Data shown: Begin

(** ** Theorems of the driver *)

(** C10: the step model of a worker refines the client's
    [setup_initial_data]: from the first step of the load phase, running
    worker [i] alone for [2 k + 2] steps ([k] its stripe) reaches the
    second barrier with exactly the client (progress counter and engine
    handle), random generator, workload and engine state that
    [Client::setup_initial_data] computes, stamps [insert_end_time] with
    the clock of its last step, and leaves the other threads and the
    coordinator as they were. *)
Theorem worker_load_refines st i w k c' wl' r' s' :
  d_workers st !! i = Some w -> w_pc w = WLoadStart ->
  stripe_count (record_count (props (w_client w))) (thread_index (w_client w))
    (thread_count (w_client w)) = Some k ->
  setup_initial_data (w_client w) (d_workload st) (w_rng w) (d_db st) = Some (c', wl', r', s') ->
  exists st', run (replicate (2 * Z.to_nat k + 2) (AWorker i)) st = Some st' /\
    d_workload st' = wl' /\ d_db st' = s' /\ d_coord st' = d_coord st /\
    d_workers st' =
      <[i := mkWorker WB2 c' r' (d_clock st + 2 * Z.to_nat k + 1)%nat (w_bench_end w)]> (d_workers st).
Proof.
  intros Hi Hpc Hk Hsetup. unfold setup_initial_data in Hsetup. rewrite Hk in Hsetup.
  assert (Hlen : (i < length (d_workers st))%nat) by (eapply lookup_lt_Some; eauto).
  set (w0 := set_pc w (WLoad (Z.to_nat k) false)).
  set (st0 := with_clock st (<[i:=w0]> (d_workers st)) (d_coord st) (d_start st) (d_out st)
                (d_workload st) (d_db st)).
  assert (Hs0 : step (AWorker i) st = Some st0).
  { apply step_worker_eq with w; [done|]. unfold worker_step. by rewrite Hpc, Hk. }
  destruct (load_loop_run (Z.to_nat k) st0 i w0 c' wl' r' s')
    as (st1 & Hrun & Hwl & Hdb & Hc & Hp & Hclk & Hws);
    [unfold st0; simpl; by rewrite list_lookup_insert_eq | done | exact Hsetup |].
  set (w2 := mkWorker (WLoad 0 false) c' r' (w_insert_end w) (w_bench_end w)).
  assert (Hs2 : step (AWorker i) st1 =
            Some (with_clock st1 (<[i := mkWorker WB2 c' r' (d_clock st1) (w_bench_end w)]> (d_workers st1))
                    (d_coord st1) (d_start st1) (d_out st1) (d_workload st1) (d_db st1))).
  { apply step_worker_eq with w2; [|done].
    rewrite Hws. unfold st0. simpl. rewrite list_lookup_insert_eq; [done|]. by rewrite length_insert. }
  eexists. replace (2 * Z.to_nat k + 2)%nat with (Datatypes.S (2 * Z.to_nat k + 1)) by lia.
  rewrite replicate_S, (replicate_add (2 * Z.to_nat k) 1). cbn [run]. rewrite Hs0, run_app, Hrun.
  cbn [replicate run]. rewrite Hs2. split_and!; [done|done|done|by rewrite Hc|].
  simpl. rewrite Hws, Hclk. unfold st0. simpl. rewrite !list_insert_same. do 3 f_equal. lia.
Qed.

(** C3: the driver invariant holds in every state reachable from the
    start of [main], under every schedule of the threads: each worker's
    client carries its index, the thread count and the properties, its
    engine handle is valid and its progress counter holds the count of
    its completed loop iterations; the shared key sequence has advanced
    by exactly the number of completed inserts and the table holds
    exactly the keys of those inserts besides the initial ones; all
    threads are in the coordinator's phase; and once the coordinator has
    left the load-phase polling loop the counters sum to [recordcount]. *)
Theorem driver_reachable_inv p T wl0 s0 rngs st :
  u64_props p -> 0 <= Counter.counter (Core.key_sequence wl0) < 2 ^ 64 -> db_shared_inv s0 ->
  reachable (init_state p T wl0 s0 rngs) st -> dinv wl0 (db_keys s0) st.
Proof. intros Hp Hst Hs Hr. apply (reachable_dinv p T wl0 s0 rngs st Hp Hst Hs Hr). Qed.

(** C2: with [T >= 1] workers, once the coordinator is past the load
    phase's [show_progress(record_count)] (at the second barrier or
    later), every insert of the load phase has completed, under every
    schedule: the key sequence stands at [insertstart + recordcount], the
    table holds exactly the keys of [insertstart .. insertstart +
    recordcount - 1] besides the initial ones, and when the polling loop
    exits the workers' counters sum to [recordcount]. *)
Theorem load_phase_complete p T wl0 s0 rngs st :
  u64_props p -> 0 <= Counter.counter (Core.key_sequence wl0) < 2 ^ 64 -> db_shared_inv s0 ->
  (1 <= T)%nat -> reachable (init_state p T wl0 s0 rngs) st ->
  coord_after_load (d_coord st) = true ->
  Counter.counter (Core.key_sequence (d_workload st)) =
    wrap_u64 (Counter.counter (Core.key_sequence wl0) + record_count p) /\
  db_keys (d_db st) = db_keys s0 ∪ list_to_set (map (key_of wl0) (seqZ 0 (record_count p))) /\
  (d_coord st = CB2 -> sumZ (fun w => progress (w_client w)) (d_workers st) = record_count p).
Proof.
  intros Hp Hst Hs HT Hr Ha.
  destruct (after_load_state p T wl0 s0 rngs st Hp Hst Hs HT Hr Ha) as [Hwl Hkeys].
  split_and!; [by rewrite Hwl | done |]. exact (cb2_progress p T wl0 s0 rngs st Hp Hst Hs Hr).
Qed.

(** With a zero count the coordinator never gets past the [show_progress]
    of that phase (it panics on its first poll there). *)
Lemma zero_count_stuck p T wl0 s0 rngs st :
  (record_count p = 0 \/ operation_count p = 0) ->
  reachable (init_state p T wl0 s0 rngs) st -> coord_after_run (d_coord st) = false.
Proof.
  intros Hz Hr.
  apply (rtc_coord_invariant (fun q c => (record_count q = 0 -> coord_after_load c = false) /\
                                         (operation_count q = 0 -> coord_after_run c = false))
           _ _) in Hr; simpl.
  - destruct Hz as [Hz|Hz]; [|by apply Hr].
    destruct (d_coord st); try done; by destruct Hr as [Hr _]; specialize (Hr Hz).
  - intros a x y Hs [H1 H2]. split; intros Hq.
    + destruct (coord_after_load (d_coord y)) eqn:E; [|done].
      destruct (step_leave_load a x y Hs (H1 Hq) E) as (? & ? & ? & _ & Hpoll).
      by apply poll_nonzero in Hpoll.
    + destruct (coord_after_run (d_coord y)) eqn:E; [|done].
      destruct (step_leave_run a x y Hs (H2 Hq) E) as (? & ? & ? & _ & Hpoll).
      by apply poll_nonzero in Hpoll.
  - split; done.
Qed.

(** C17: with [recordcount = 0] or [operationcount = 0] (the defaults of
    both) the run never completes: [show_progress] divides by zero at its
    first poll of that phase, so no schedule brings the coordinator past
    it; with [recordcount = 0] the panic is reached right after the first
    barrier. *)
Theorem zero_count_never_completes p T wl0 s0 rngs :
  (record_count p = 0 \/ operation_count p = 0) ->
  (forall st, reachable (init_state p T wl0 s0 rngs) st -> coord_after_run (d_coord st) = false) /\
  (record_count p = 0 ->
     exists st, run [ABarrier; ACoord; ACoord] (init_state p T wl0 s0 rngs) = Some st /\
       d_coord st = CPanic).
Proof.
  intros Hz. split; [intros st; by apply zero_count_stuck|].
  intros Hr. unfold run, step. simpl.
  replace (all_at WB1 _) with true.
  - simpl. unfold poll. rewrite Hr. simpl. by eexists.
  - symmetry. unfold all_at. apply forallb_forall. intros w Hw.
    apply list_elem_of_In, list_elem_of_fmap in Hw as (j & -> & _). by apply bool_decide_eq_true_2.
Qed.

(** C27: with no worker ([threadcount = 0]) and [recordcount > 0] the
    coordinator never leaves the load phase (the counters it sums are
    those of no worker, so the sum never reaches [recordcount]) and never
    panics, yet always has a step to take: [main] spins in
    [show_progress] forever. *)
Theorem no_workers_spin p wl0 s0 rngs st :
  0 < record_count p -> reachable (init_state p 0 wl0 s0 rngs) st ->
  (d_coord st = CB1 \/ d_coord st = CStart \/ exists prev, d_coord st = CLoadPoll prev) /\
  exists a st', step a st = Some st'.
Proof.
  intros HR Hr.
  set (loading c := match c with CB1 | CStart | CLoadPoll _ => true | _ => false end).
  assert (Hinv : d_props st = p /\ d_workers st = [] /\ loading (d_coord st) = true).
  { refine (rtc_preserve (fun x => d_props x = p /\ d_workers x = [] /\
                                   loading (d_coord x) = true) _ _ _ Hr _); [|done].
    intros a x y Hs (Hp & Hw & Hl). destruct (step_frame _ _ _ Hs) as [Hp' Hlen].
    rewrite Hw in Hlen. split_and!; [congruence | by destruct (d_workers y) |].
    destruct (coord_after_load (d_coord y)) eqn:Ea.
    - destruct (step_leave_load a x y Hs ltac:(by destruct (d_coord x)) Ea) as (? & ? & ? & _ & Hpoll).
      apply poll_done in Hpoll; [|rewrite Hw; simpl; lia]. rewrite Hw, Hp in Hpoll. simpl in Hpoll. lia.
    - destruct (decide (d_coord y = CPanic)) as [Hc|Hc].
      + destruct (step_panic a x y Hs ltac:(by destruct (d_coord x)) Hc)
          as [(? & _ & Hz) | [[Hc' _] | (? & Hc' & _)]]; [rewrite Hp in Hz; lia | |];
          by rewrite Hc' in Hl.
      + by destruct (d_coord y). }
  destruct Hinv as (Hp & Hw & Hl). split; [destruct (d_coord st); naive_solver|].
  unfold step. rewrite Hw. destruct (d_coord st) eqn:Ec; try discriminate.
  - exists ABarrier. by eexists.
  - exists ACoord. by eexists.
  - exists ACoord. destruct (poll _ _ _) as [[[? ?] ?]|]; by eexists.
Qed.

(** C9: with [T >= 1] workers and nonzero [recordcount] and
    [operationcount], no thread ever panics and the process never
    deadlocks: in every reachable state short of the end of [main] some
    thread can move or the barrier can release. *)
Theorem driver_no_deadlock p T wl0 s0 rngs st :
  u64_props p -> 0 <= Counter.counter (Core.key_sequence wl0) < 2 ^ 64 -> db_shared_inv s0 ->
  (1 <= T)%nat -> 1 <= record_count p -> 1 <= operation_count p ->
  reachable (init_state p T wl0 s0 rngs) st ->
  d_coord st <> CPanic /\ (forall i w, d_workers st !! i = Some w -> w_pc w <> WPanic) /\
  (d_coord st <> CDone -> exists a st', step a st = Some st').
Proof.
  intros Hp Hst Hs HT HR HO Hr.
  destruct (reachable_dinv p T wl0 s0 rngs st Hp Hst Hs Hr) as (Hinv & Hpr & Hlen).
  assert (Hnp : d_coord st <> CPanic).
  { refine (proj2 (proj2 (rtc_preserve (fun x => d_props x = p /\ length (d_workers x) = T /\
                                           d_coord x <> CPanic) _ _ _ Hr _)));
      [|simpl; rewrite length_fmap, length_seq; done].
    intros a x y Hsy (Hpx & Hlx & Hcx). destruct (step_frame _ _ _ Hsy) as [Hp' Hl'].
    split_and!; [congruence|congruence|]. intros Hcy.
    destruct (step_panic a x y Hsy Hcx Hcy) as [(? & _ & Hz)|[(_ & Hz)|(? & _ & Hz)]];
      [rewrite Hpx in Hz; lia | rewrite Hz in Hlx; simpl in Hlx; lia | rewrite Hpx in Hz; lia]. }
  split_and!; [done| |].
  - intros i w Hi Hw. pose proof (wi_pc _ _ _ _ _ (di_workers _ _ _ Hinv i w Hi)) as Hpc.
    unfold pc_ok in Hpc. by rewrite Hw in Hpc.
  - intros Hnd. destruct (d_coord st) eqn:Ec; try congruence.
    + apply (barrier_enabled _ _ _ WB1 CStart Hinv). naive_solver.
    + exists ACoord. unfold step. rewrite Ec. by eexists.
    + exists ACoord. unfold step. rewrite Ec. repeat case_match; by eexists.
    + apply (barrier_enabled _ _ _ WB2 CReport Hinv). naive_solver.
    + exists ACoord. unfold step. rewrite Ec. repeat case_match; by eexists.
    + exists ACoord. unfold step. rewrite Ec. repeat case_match; by eexists.
    + apply (barrier_enabled _ _ _ WB3 CJoin Hinv). naive_solver.
    + exists ACoord. unfold step. rewrite Ec. by eexists.
Qed.

End Inv.

(** ** On the [StdBTreeMapMutex] engine *)

Import StdBTree.StdBTree StdBTreeFacts.

Lemma new_workload_fields p w :
  Core.new p = Some w ->
  Core.props w = p /\ Core.ordered_inserts w = negb (String.eqb (Core.insert_order p) "hashed") /\
  Core.key_sequence w = Counter.new (Core.insert_start p).
Proof. unfold Core.new. destruct (String.eqb _ _); [|done]. by intros [= <-]. Qed.

(** The keys of the default workload: hashed, padded to one digit,
    numbered from 0; the first 1000 are distinct. *)
Lemma default_keys_nodup wl0 R :
  Core.new Core.default_properties = Some wl0 -> 0 <= R <= 1000 ->
  NoDup (map (key_of wl0) (seqZ 0 R)).
Proof.
  intros Hnew HR. destruct (new_workload_fields _ _ Hnew) as (Hpr & Hord & Hks).
  assert (Hmap : map (key_of wl0) (seqZ 0 R) = map (Core.build_key false 1) (seqZ 0 R)).
  { apply map_ext_in. intros j Hj%list_elem_of_In%elem_of_seqZ. unfold key_of.
    rewrite Hord, Hpr, Hks. change (Counter.counter (Counter.new ?n)) with n.
    replace (Core.insert_start Core.default_properties) with 0 by reflexivity.
    replace (negb _) with false by reflexivity.
    replace (Core.zero_padding Core.default_properties) with 1 by reflexivity.
    rewrite wrap_u64_small by lia. done. }
  rewrite Hmap. apply (NoDup_map_reflect _ Sip.default_hash_u64); [apply KeysFacts.hashed_key_reflects|].
  eapply sublist_NoDup; [exact KeysFacts.hashes_distinct_1000|].
  replace 1000 with (R + (1000 - R)) by lia. rewrite seqZ_app by lia. rewrite map_app.
  apply sublist_inserts_r. done.
Qed.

Data shown: End

(Task to carry out)
For the lines above, output exactly those from the line containing "unfold step. rewrite Hw." through the line containing "unfold pc_ok in", and skip the others.

(Solution)
  unfold step. rewrite Hw. destruct (d_coord st) eqn:Ec; try discriminate.
  - exists ABarrier. by eexists.
  - exists ACoord. by eexists.
  - exists ACoord. destruct (poll _ _ _) as [[[? ?] ?]|]; by eexists.
Qed.

(** C9: with [T >= 1] workers and nonzero [recordcount] and
    [operationcount], no thread ever panics and the process never
    deadlocks: in every reachable state short of the end of [main] some
    thread can move or the barrier can release. *)
Theorem driver_no_deadlock p T wl0 s0 rngs st :
  u64_props p -> 0 <= Counter.counter (Core.key_sequence wl0) < 2 ^ 64 -> db_shared_inv s0 ->
  (1 <= T)%nat -> 1 <= record_count p -> 1 <= operation_count p ->
  reachable (init_state p T wl0 s0 rngs) st ->
  d_coord st <> CPanic /\ (forall i w, d_workers st !! i = Some w -> w_pc w <> WPanic) /\
  (d_coord st <> CDone -> exists a st', step a st = Some st').
Proof.
  intros Hp Hst Hs HT HR HO Hr.
  destruct (reachable_dinv p T wl0 s0 rngs st Hp Hst Hs Hr) as (Hinv & Hpr & Hlen).
  assert (Hnp : d_coord st <> CPanic).
  { refine (proj2 (proj2 (rtc_preserve (fun x => d_props x = p /\ length (d_workers x) = T /\
                                           d_coord x <> CPanic) _ _ _ Hr _)));
      [|simpl; rewrite length_fmap, length_seq; done].
    intros a x y Hsy (Hpx & Hlx & Hcx). destruct (step_frame _ _ _ Hsy) as [Hp' Hl'].
    split_and!; [congruence|congruence|]. intros Hcy.
    destruct (step_panic a x y Hsy Hcx Hcy) as [(? & _ & Hz)|[(_ & Hz)|(? & _ & Hz)]];
      [rewrite Hpx in Hz; lia | rewrite Hz in Hlx; simpl in Hlx; lia | rewrite Hpx in Hz; lia]. }
  split_and!; [done| |].
  - intros i w Hi Hw. pose proof (wi_pc _ _ _ _ _ (di_workers _ _ _ Hinv i w Hi)) as Hpc.
    unfold pc_ok in Hpc. by rewrite Hw in Hpc.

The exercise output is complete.